Thread: Dont understand how this works

Suppose y varies directly as the square of x and inversly as the cube of w. We know that y=9 when x=2 and w=1. Find y when x=4 and w=2.

Originally Posted by brianfisher1208

Suppose y varies directly as the square of x and inversly as the cube of w. We know that y=9 when x=2 and w=1. Find y when x=4 and w=2.

The first sentence is telling you the following formula is correct (where k is the 'constant of variation'): $\displaystyle y=k\frac{x^2}{w^3}$

Use the information in the second sentence to solve for k. Once you know that, you can use the equation to get the answer to the third sentence.

Originally Posted by brianfisher1208

Suppose y varies directly as the square of x and inversly as the cube of w. We know that y=9 when x=2 and w=1. Find y when x=4 and w=2.

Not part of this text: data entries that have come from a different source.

(* ===== verification/KVector.v ===== *)
(** * The growable array

    [src/kernel/include/containers/kvector.hpp].  The buffer is a list of slots, [None] for raw
    memory and [Some x] for a constructed element; [nullptr] is the empty buffer.  Using a slot
    outside the buffer or reading a raw one is a [Fault].  [kmalloc] is taken to deliver the buffers
    that [grow] asks for; its own correctness is a separate matter. *)

From S2P Require Import Prelude.

Record kvector (T : Type) := mk_kvector {
  kv_data : list (option T);
  kv_size : Z;
  kv_capacity : Z;
}.
Arguments mk_kvector {T}.
Arguments kv_data {T}.
Arguments kv_size {T}.
Arguments kv_capacity {T}.

Definition KV_INITIAL_CAPACITY : Z := 16.
Definition KV_GROWTH_RATE : Z := 2.

Section kvector.
Context {T : Type}.
Implicit Types (v : kvector T) (l : list T) (x : T).

(** ** Slots *)

Definition with_data (d : list (option T)) v : kvector T := mk_kvector d (kv_size v) (kv_capacity v).
Definition with_size (n : Z) v : kvector T := mk_kvector (kv_data v) n (kv_capacity v).

Definition slot_read (i : Z) : M (kvector T) T :=
  x ← gets (λ v, mjoin (kv_data v !! Z.to_nat i));
  of_option x.

(** Assignment to a slot, or construction in it. *)
Definition slot_write (i : Z) x : M (kvector T) unit :=
  n ← gets (λ v, Z.of_nat (length (kv_data v)));
  if i <? n then modify (λ v, with_data (<[Z.to_nat i := Some x]> (kv_data v)) v) else fault.

(** The destructor call [_data[i].~T()]. *)
Definition slot_destroy (i : Z) : M (kvector T) unit :=
  _ ← slot_read i;
  modify (λ v, with_data (<[Z.to_nat i := None]> (kv_data v)) v).

(** ** Capacity *)

(** The copy loop of [grow]: the first [size] elements of [old] are moved to [new]. *)
Definition move_slots (old new : list (option T)) (size : Z) : option (list (option T)) :=
  foldl (λ acc i, b ← acc; x ← mjoin (old !! i);
           if decide (i < length b)%nat then Some (<[i := Some x]> b) else None)
    (Some new) (seq 0 (Z.to_nat size)).

Definition kv_grow : M (kvector T) unit :=
  v ← get;
  let new_capacity :=
    if kv_capacity v =? 0 then KV_INITIAL_CAPACITY else wrap64 (kv_capacity v * KV_GROWTH_RATE) in
  new_data ← of_option (move_slots (kv_data v) (replicate (Z.to_nat new_capacity) None) (kv_size v));
  modify (λ v, mk_kvector new_data (kv_size v) new_capacity).

(** 64 rounds double any capacity past [2^63]. *)
Definition kv_ensure_capacity (new_capacity : Z) : M (kvector T) unit :=
  while 64 (gets (λ v, kv_capacity v <? new_capacity)) kv_grow.

(** ** Constructors *)

Definition kv_new : kvector T := mk_kvector [] 0 0.

Definition kv_init_list (init : list T) : M (kvector T) unit :=
  _ ← kv_ensure_capacity (Z.of_nat (length init));
  for_each init (λ val,
    n ← gets kv_size;
    _ ← slot_write n val;
    modify (with_size (wrap64 (n + 1)))).

(** [kvector(kvector&& other)]: the new vector and what is left of [other]. *)
Definition kv_move v : kvector T * kvector T := (v, mk_kvector [] 0 0).

(** The body of [kvector(const kvector& other)], run on the empty vector. *)
Definition kv_copy (other : kvector T) : M (kvector T) unit :=
  if kv_size other =? 0 then mret () else
  _ ← kv_ensure_capacity (kv_size other);
  _ ← for_each (seqZ 0 (kv_size other)) (λ i,
        x ← of_option (mjoin (kv_data other !! Z.to_nat i));
        slot_write i x);
  modify (with_size (kv_size other)).

(** ** Operations *)

Definition kv_empty v : bool := kv_size v =? 0.

Definition kv_reserve (n : Z) : M (kvector T) unit := kv_ensure_capacity n.

(** [dflt] is [T{}]. *)
Definition kv_resize (dflt : T) (new_size : Z) : M (kvector T) unit :=
  n ← gets kv_size;
  if new_size <=? n then mret () else
  _ ← kv_ensure_capacity new_size;
  _ ← for_each (seqZ n (new_size - n)) (λ i, slot_write i dflt);
  modify (with_size new_size).

Definition kv_front : M (kvector T) T := slot_read 0.
Definition kv_back : M (kvector T) T := n ← gets kv_size; slot_read (wrap64 (n - 1)).

(** [operator[]], with the bounds check of debug builds. *)
Definition kv_at (debug : bool) (i : Z) : M (kvector T) T :=
  n ← gets kv_size;
  if debug && (n <=? i) then panic else slot_read i.
Definition kv_set (debug : bool) (i : Z) x : M (kvector T) unit :=
  n ← gets kv_size;
  if debug && (n <=? i) then panic else slot_write i x.

(** [push_back] and [emplace_back]. *)
Definition kv_push_back x : M (kvector T) unit :=
  n ← gets kv_size;
  _ ← kv_ensure_capacity (wrap64 (n + 1));
  _ ← slot_write n x;
  modify (with_size (wrap64 (n + 1))).

(** [kvector(count, value)], run on the empty vector. *)
Definition kv_fill (count : Z) x : M (kvector T) unit :=
  _ ← kv_ensure_capacity count;
  for_each (seqZ 0 count) (λ _, kv_push_back x).

(** For element types with a destructor. *)
Definition kv_pop_back : M (kvector T) unit :=
  v ← get;
  if kv_empty v then mret () else
  _ ← modify (with_size (wrap64 (kv_size v - 1)));
  n ← gets kv_size;
  slot_destroy n.

Definition kv_clear : M (kvector T) unit :=
  v ← get;
  if kv_empty v then mret () else
  _ ← for_each (seqZ 0 (kv_size v)) slot_destroy;
  modify (with_size 0).

(** [operator=(kvector&&)] with [this != &other] takes the buffer over; the result is what is left of [other]. *)
Definition kv_move_assign (other : kvector T) : M (kvector T) (kvector T) :=
  _ ← kv_clear;
  _ ← modify (λ _, other);
  mret kv_new.

(** [operator=(const kvector&)] with [this != &other]. *)
Definition kv_assign (other : kvector T) : M (kvector T) unit :=
  _ ← kv_clear;
  _ ← modify (λ _, mk_kvector [] 0 0);
  _ ← kv_ensure_capacity (kv_size other);
  _ ← for_each (seqZ 0 (kv_size other)) (λ i,
        x ← of_option (mjoin (kv_data other !! Z.to_nat i));
        slot_write i x);
  modify (with_size (kv_size other)).

Definition kv_erase (pos : Z) : M (kvector T) unit :=
  n ← gets kv_size;
  if n <=? pos then mret () else
  _ ← for_each (seqZ pos (n - 1 - pos)) (λ i, x ← slot_read (i + 1); slot_write i x);
  modify (with_size (wrap64 (n - 1))).

(** The bound [_size - 1] is computed without a sign. *)
Definition kv_move_to_end (pos : Z) : M (kvector T) unit :=
  n ← gets kv_size;
  for_each (seqZ pos (wrap64 (n - 1) - pos)) (λ i,
    temp ← slot_read i;
    y ← slot_read (i + 1);
    _ ← slot_write i y;
    slot_write (i + 1) temp).

(** The elements a range-based [for] visits. *)
Definition kv_elements : M (kvector T) (list T) :=
  v ← get;
  of_option (mapM (λ i, mjoin (kv_data v !! Z.to_nat i)) (seqZ 0 (kv_size v))).
End kvector.

(** ** What a vector holds

    [kv_holds v l]: the buffer starts with the elements [l].  [kv_rep v l]: these are all elements. *)
Section representation.
Context {T : Type}.
Implicit Types (v : kvector T) (l : list T) (x : T).

Record kv_holds v l : Prop := {
  kh_cap : kv_capacity v = Z.of_nat (length (kv_data v));
  kh_elem i x : l !! i = Some x → kv_data v !! i = Some (Some x);
}.
Record kv_rep v l : Prop := {
  kr_size : kv_size v = Z.of_nat (length l);
  kr_holds : kv_holds v l;
}.

Lemma kh_len v l : kv_holds v l → (length l ≤ length (kv_data v))%nat.
Proof.
  intros [_ H]. destruct (decide (length l ≤ length (kv_data v))%nat); [done|].
  destruct (lookup_lt_is_Some_2 l (length (kv_data v))) as [x Hx]; [lia|].
  apply H, lookup_lt_Some in Hx. lia.
Qed.

Lemma kv_rep_new : kv_rep kv_new ([] : list T).
Proof. by repeat split. Qed.

Lemma kh_with_size n v l : kv_holds v l → kv_holds (with_size n v) l.
Proof. by intros []. Qed.

Lemma wp_slot_read (i : nat) x E Q v l : kv_holds v l → l !! i = Some x → Q x v →
  wp (slot_read (Z.of_nat i)) E Q v.
Proof.
  intros [_ H] Hx%H HQ. unfold slot_read. apply wp_gets. by rewrite Nat2Z.id, Hx.
Qed.

Lemma wp_slot_write (i : nat) x E (Q : unit → kvector T → Prop) v : (i < length (kv_data v))%nat →
  Q () (with_data (<[i := Some x]> (kv_data v)) v) → wp (slot_write (Z.of_nat i) x) E Q v.
Proof.
  intros Hi HQ. unfold slot_write. apply wp_gets. rewrite (proj2 (Z.ltb_lt _ _)) by lia.
  by rewrite Nat2Z.id.
Qed.

Lemma kh_insert i x v l : kv_holds v l → (i < length l)%nat →
  kv_holds (with_data (<[i := Some x]> (kv_data v)) v) (<[i := x]> l).
Proof.
  intros Hh Hi. pose proof (kh_len _ _ Hh). destruct Hh as [Hc He]. split; cbn.
  - by rewrite length_insert.
  - intros j y. destruct (decide (i = j)) as [<-|Hne].
    + rewrite list_lookup_insert_eq by done. intros [= <-]. rewrite list_lookup_insert_eq by lia. done.
    + rewrite !list_lookup_insert_ne by done. apply He.
Qed.

Lemma kh_snoc x v l : kv_holds v l → (length l < length (kv_data v))%nat →
  kv_holds (with_data (<[length l := Some x]> (kv_data v)) v) (l ++ [x]).
Proof.
  intros [Hc He] Hi. split; cbn; [by rewrite length_insert|].
  intros j y. destruct (decide (length l = j)) as [<-|Hne].
  - rewrite lookup_app_r, Nat.sub_diag by lia. intros [= <-].
    by rewrite list_lookup_insert_eq.
  - intros Hy. rewrite list_lookup_insert_ne by done. apply He.
    rewrite lookup_app_l in Hy; [done|]. apply lookup_lt_Some in Hy. rewrite length_app in Hy. cbn in Hy. lia.
Qed.

Lemma kh_prefix v l k : kv_holds v (l ++ k) → kv_holds v l.
Proof. intros [Hc He]. split; [done|]. intros i x Hx. apply He. by apply lookup_app_l_Some. Qed.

$\displaystyle y \propto x^2$, so $\displaystyle y = k_1x^2$.

Substitute $\displaystyle x$ and $\displaystyle y$ to find $\displaystyle k_1$.


$\displaystyle y \propto \frac{1}{w^3}$, so $\displaystyle y = \frac{k_2}{w^3}$.

Substitute $\displaystyle w$ and $\displaystyle y$ to find $\displaystyle k_2$.



Then you should be able to finish the question.